続いて癒しの魔法をかけてあげる。顔色の悪かった護衛たちは徐々に回復し表情が明るくなっていく。
その後、同じく侍女たちにも無効化の魔法で洗脳を解いていく。みんな何が起きたのかと驚きを隠せない。一先ず落ち着き騒がないで欲しいとお願いする。このまま静かに待機するよう声を掛けた。
護衛の話を聞くと……頭の中に黒いモヤ現れて、そのモヤが全身に徐々に広がっていく感じがした。ふわふわと体が宙に浮いているようで何も考えられず、とにかく心地の良い感覚が続いていった……との証言。
自分が何かおかしいと思い抵抗したのだが、抵抗すればするほど頭が割れるように痛みと苦しみが絶え間なく続き抗うのをやめてしまった。
命を受けカーゴの監視を任されたはずなのに……こんなことになってしまい騎士として失格だと涙ながら苦しそうに話してくれた。
侍女達は家族を人質に取られ仕方がなく仕えていたようだ。はじめはカーゴの魔法で攻撃され怪我をした騎士や使用人を多く目にした。攻撃魔法の恐ろしさで屋敷の皆が従うようになった。
しかし、屋敷にカーゴの友人ブリュットという人が滞在するようになってから様子が一転。
秘密の部屋と呼ばれる部屋に暫く二人で籠り、何か怪しげなことをしているようだった。
やがて黒い煙が部屋の中から屋敷全体に広がっていく。その頃から“裏切りは許されない。カーゴ様に逆らうことは許されない”と繰り返し頭の中で聞こえてきたんだって。
で、今の状態ね……
ブリュット。黒いモヤ……。この人をどうにかしないといけないな。ブリュットを制圧しないと脱出するのが難しくなるな。

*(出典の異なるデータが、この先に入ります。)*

Lemma angle_block_Ok_inv (dims : Z * Z) (inner : Z) (theta_deg : R) (o : LinearOperator) :
  angle_block dims inner theta_deg = Ok o ->
  exists S B,
    o = ProductOp S B /\
    Sum (fst dims - inner, snd dims - inner) 0 = Ok S /\
    Bilinear [map fst (rotated_window dims inner (Np.deg2rad theta_deg));
              map snd (rotated_window dims inner (Np.deg2rad theta_deg))] dims = Ok B /\
    well_formed o /\
    shape o = (snd dims - inner, fst dims * snd dims).
Proof.
  unfold angle_block. cbv zeta. intros H.
  bind_inv H. rename a into S. bind_inv H. rename a into B.
  unfold Product in H.
  destruct (snd (shape S) =? fst (shape B)) eqn:E; [| discriminate].
  inversion H; subst o; clear H.
  exists S, B. repeat split; auto.
  - inversion Ha; subst S. exact I.
  - rewrite (Bilinear_points (rotated_window dims inner (Np.deg2rad theta_deg)) dims
               (rotated_window_NoDup _ _ _)) in Ha0.
    inversion Ha0; subst B. simpl. rewrite !length_map. repeat split; auto.
  - inversion Ha; subst S.
    unfold Bilinear in Ha0.
    destruct (has_repeats _); [discriminate |]. inversion Ha0; subst B.
    reflexivity.
Qed.

Lemma RadonRotate_Ok_inv (dims : Z * Z) (inner : Z) (thetas : list R)
      (Radop : LinearOperator) :
  RadonRotate dims inner thetas = Ok Radop ->
  exists Rops,
    Py.mapM (angle_block dims inner) thetas = Ok Rops /\
    Radop = VStackOp Rops /\ thetas <> [] /\
    length Rops = length thetas /\
    Forall (fun o => well_formed o /\
                     shape o = (snd dims - inner, fst dims * snd dims)) Rops.
Proof.
  rewrite RadonRotate_blocks. intros H. bind_inv H. rename a into Rops.
  exists Rops.
  assert (L : length Rops = length thetas) by (eapply mapM_length; eauto).
  assert (F : Forall (fun o => well_formed o /\
                     shape o = (snd dims - inner, fst dims * snd dims)) Rops).
  { apply mapM_Forall2 in Ha. clear H L.
    induction Ha as [| t o ts os Hto _ IH]; constructor; auto.
    destruct (angle_block_Ok_inv _ _ _ _ Hto) as (S & B & _ & _ & _ & W & Sh).
    now split. }
  unfold VStack in H. destruct Rops as [| o rest]; [discriminate |].
  destruct (forallb _ rest); [| discriminate]. inversion H.
  repeat split; auto.
  intros ->. simpl in L. discriminate.
Qed.

Lemma mapM_total (A B : Type) (f : A -> result B) (xs : list A) :
  Forall (fun a => exists b, f a = Ok b) xs -> exists ys, Py.mapM f xs = Ok ys.
Proof.
  induction 1 as [| a xs [b Hb] _ [ys IH]]; simpl.
  - now exists [].
  - exists (b :: ys). now rewrite Hb, IH.
Qed.

Lemma RadonRotate_Ok (nx ny inner : Z) (thetas : list R) :
  thetas <> [] -> inner <= nx -> inner <= ny ->
  exists Radop, RadonRotate (nx, ny) inner thetas = Ok Radop.
Proof.
  intros Hne Hx Hy. rewrite RadonRotate_blocks.
  destruct (mapM_total _ _ (angle_block (nx, ny) inner) thetas) as [Rops HR].
  { apply Forall_forall. intros t _.
    destruct (angle_block_Ok nx ny inner t Hx Hy)
      as (it & ib & wtb & il & ir & wlr & H & _).
    eexists. exact H. }
  rewrite HR. simpl Py.bind.
  assert (F : Forall (fun o => shape o = (ny - inner, nx * ny)) Rops).
  { apply mapM_Forall2 in HR. clear Hne.
    induction HR as [| t o ts os Hto _ IH]; constructor; auto.
    destruct (angle_block_Ok_inv _ _ _ _ Hto) as (S & B & _ & _ & _ & _ & Sh).
    exact Sh. }
  unfold VStack. destruct Rops as [| o rest].
  - apply mapM_length in HR. destruct thetas; [congruence | discriminate].
  - inversion F as [| ? ? Ho Hrest]; subst.
    assert (E : forallb (fun o' => snd (shape o') =? snd (shape o)) rest = true).
    { apply forallb_forall. intros o' Ho'.
      rewrite Forall_forall in Hrest. rewrite (Hrest o' Ho'), Ho. simpl.
      apply Z.eqb_refl. }
    rewrite E. eexists. reflexivity.
Qed.

Lemma rows_total_blocks (r : Z) (c : Z) (Rops : list LinearOperator) :
  Forall (fun o => shape o = (r, c)) Rops ->
  rows_total Rops = Z.of_nat (length Rops) * r.
Proof.
  unfold rows_total. induction 1 as [| o ops Ho _ IH].
  - reflexivity.
  - cbn [map fold_right length]. rewrite IH, Ho. simpl fst. lia.
Qed.

Lemma RadonRotate_shape (dims : Z * Z) (inner : Z) (thetas : list R)
      (Radop : LinearOperator) :
  RadonRotate dims inner thetas = Ok Radop ->
  shape Radop = (Z.of_nat (length thetas) * (snd dims - inner), fst dims * snd dims).
Proof.
  intros H. apply RadonRotate_Ok_inv in H.
  destruct H as (Rops & _ & -> & Hne & L & F).
  assert (F' : Forall (fun o => shape o = (snd dims - inner, fst dims * snd dims)) Rops).
  { eapply Forall_impl; [| exact F]. intros o [_ Ho]. exact Ho. }
  change (shape (VStackOp Rops))
    with (rows_total Rops, match Rops with [] => 0 | o :: _ => snd (shape o) end).
  rewrite (rows_total_blocks _ _ _ F'), L. f_equal.
  destruct Rops as [| o rest].
  - destruct thetas; [congruence | discriminate].
  - inversion F' as [| ? ? Ho _]. now rewrite Ho.
Qed.

Lemma RadonRotate_well_formed (dims : Z * Z) (inner : Z) (thetas : list R)
      (Radop : LinearOperator) :
  RadonRotate dims inner thetas = Ok Radop -> well_formed Radop.
Proof.
  intros H. apply RadonRotate_Ok_inv in H.
  destruct H as (Rops & _ & -> & _ & _ & F). simpl.
  induction F as [| o ops [Ho _] _ IH]; simpl; auto.
Qed.

Lemma mapM_Raise_inv (A B : Type) (f : A -> result B) (xs : list A) (e : exn) :
  Py.mapM f xs = Raise e -> exists a, In a xs /\ f a = Raise e.
Proof.
  induction xs as [| a xs IH]; simpl; [discriminate |].
  destruct (f a) as [b | e'] eqn:Ea; simpl.
  - destruct (Py.mapM f xs) as [bs | e'']; simpl; [discriminate |].
    intros H. inversion H; subst. destruct IH as (a' & Ha' & Hf); auto.
    exists a'. auto.
  - intros H. inversion H; subst. exists a. auto.
Qed.

(** [RadonRotate] raises nothing of its own: an exception that leaves it
    was raised by [Bilinear] or by the product for one of the angles, or by
    [VStack] for the list of blocks. *)
Lemma RadonRotate_raises_from_library (dims : Z * Z) (inner : Z) (thetas : list R)
      (e : exn) :
  RadonRotate dims inner thetas = Raise e ->
  (exists theta, In theta thetas /\ angle_block dims inner theta = Raise e /\
     (Bilinear [map fst (rotated_window dims inner (Np.deg2rad theta));
                map snd (rotated_window dims inner (Np.deg2rad theta))] dims = Raise e
      \/ exists S B, Product S B = Raise e)) \/
  (exists Rops, Py.mapM (angle_block dims inner) thetas = Ok Rops /\
                VStack Rops = Raise e).
Proof.
  rewrite RadonRotate_blocks.
  destruct (Py.mapM (angle_block dims inner) thetas) as [Rops | e'] eqn:E; simpl.
  - intros H. right. exists Rops. auto.
  - intros H. inversion H; subst e'. left.
    apply mapM_Raise_inv in E. destruct E as (theta & Hin & Hb).
    exists theta. split; [exact Hin |]. split; [exact Hb |].
    unfold angle_block in Hb. cbv zeta in Hb.
    change (Sum ((fst dims - inner)%Z, (snd dims - inner)%Z) 0)
      with (Ok (SumOp ((fst dims - inner)%Z, (snd dims - inner)%Z) 0)) in Hb.
    simpl Py.bind in Hb.
    destruct (Bilinear _ dims) as [B | e'] eqn:EB; simpl in Hb.
    + right. eexists. eexists. exact Hb.
    + left. exact Hb.
Qed.

End RadonRotateResult.

(* ===================================================================== *)
(** ** The rotated window stays inside the image *)
(* ===================================================================== *)

Section InBounds.

Lemma square_le_max (lo hi v : Z) :
  (lo <= v <= hi)%Z -> (v * v <= Z.max (lo * lo) (hi * hi))%Z.
Proof.
  intros H. destruct (Z.le_gt_cases 0 v) as [Hv | Hv].
  - apply Z.le_trans with (hi * hi)%Z; [nia | apply Z.le_max_r].
  - apply Z.le_trans with (lo * lo)%Z; [nia | apply Z.le_max_l].
Qed.

Lemma window_within_radius (dims : Z * Z) (inner : Z) (p : Z * Z) :
  In p (window dims inner) ->
  (fst p * fst p + snd p * snd p <= window_radius2 dims inner)%Z.
Proof.
  intros H. apply window_In in H. destruct H as [HX HY].
  destruct dims as [nx ny]. unfold window_radius2. cbn [fst snd] in *.
  pose proof (square_le_max _ _ _ HX) as H1.
  pose proof (square_le_max _ _ _ HY) as H2.
  apply Z.add_le_mono; assumption.
Qed.

Lemma sqrt_up_square (a : Z) : (a <= Z.sqrt_up a * Z.sqrt_up a)%Z.
Proof.
  destruct (Z.lt_ge_cases 0 a) as [H | H].
  - pose proof (Z.sqrt_up_spec a H). nia.
  - rewrite Z.sqrt_up_eqn0 by lia. lia.
Qed.

Lemma square_le_bound (a r : R) :
  (0 <= r)%R -> (a * a <= r * r)%R -> (- r <= a <= r)%R.
Proof.
  intros Hr H. split; apply Rnot_lt_le; intros Hc.
  - assert (0 < (- r - a) * (- a + r))%R by (apply Rmult_lt_0_compat; lra). nra.
  - assert (0 < (a - r) * (a + r))%R by (apply Rmult_lt_0_compat; lra). nra.
Qed.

どんな人なのか後で探りにいこう。カーゴの友人なんだから間違いなく変わり者だろう。
次にお姉様方を解放しなくては!!
お姉様方の様子をみてみると……先程と変わらず“カーゴ様ラブ♡トーク”で盛り上がっていた……
護衛、侍女達とのやり取りには気付いてないみたい。護衛、侍女たちからカーゴに無理やり連れて来られた。怪しい薬を使われたことでおかしくなっていたと教えてもらった。
カーゴを好きだと言っているのは薬のせいで、彼女達の本心ではないことを話した。彼女達の薬の効果を無効化するために協力して欲しいとお願いする。
もしかしたら、彼女達がパニックを起こしてしまうかもしれない。全てを癒す前にカーゴやブリュットにバレてしまったら……この屋敷から出られなくなって一生監禁生活になってしまうと話す。
カーゴに対し護衛や侍女達は怒りに身を震わせている。
『わかりました!協力致します!!』
護衛達には外の扉と中に分かれてもらう。
部屋の中は浄化されているから問題はないが、部屋の外はまた洗脳されてしまうかも。
ということで、アリシアが昨日の晩、寝ずに作った無効化の魔法をかけた紫色の綺麗な石をお守りとしてみんなに渡していく。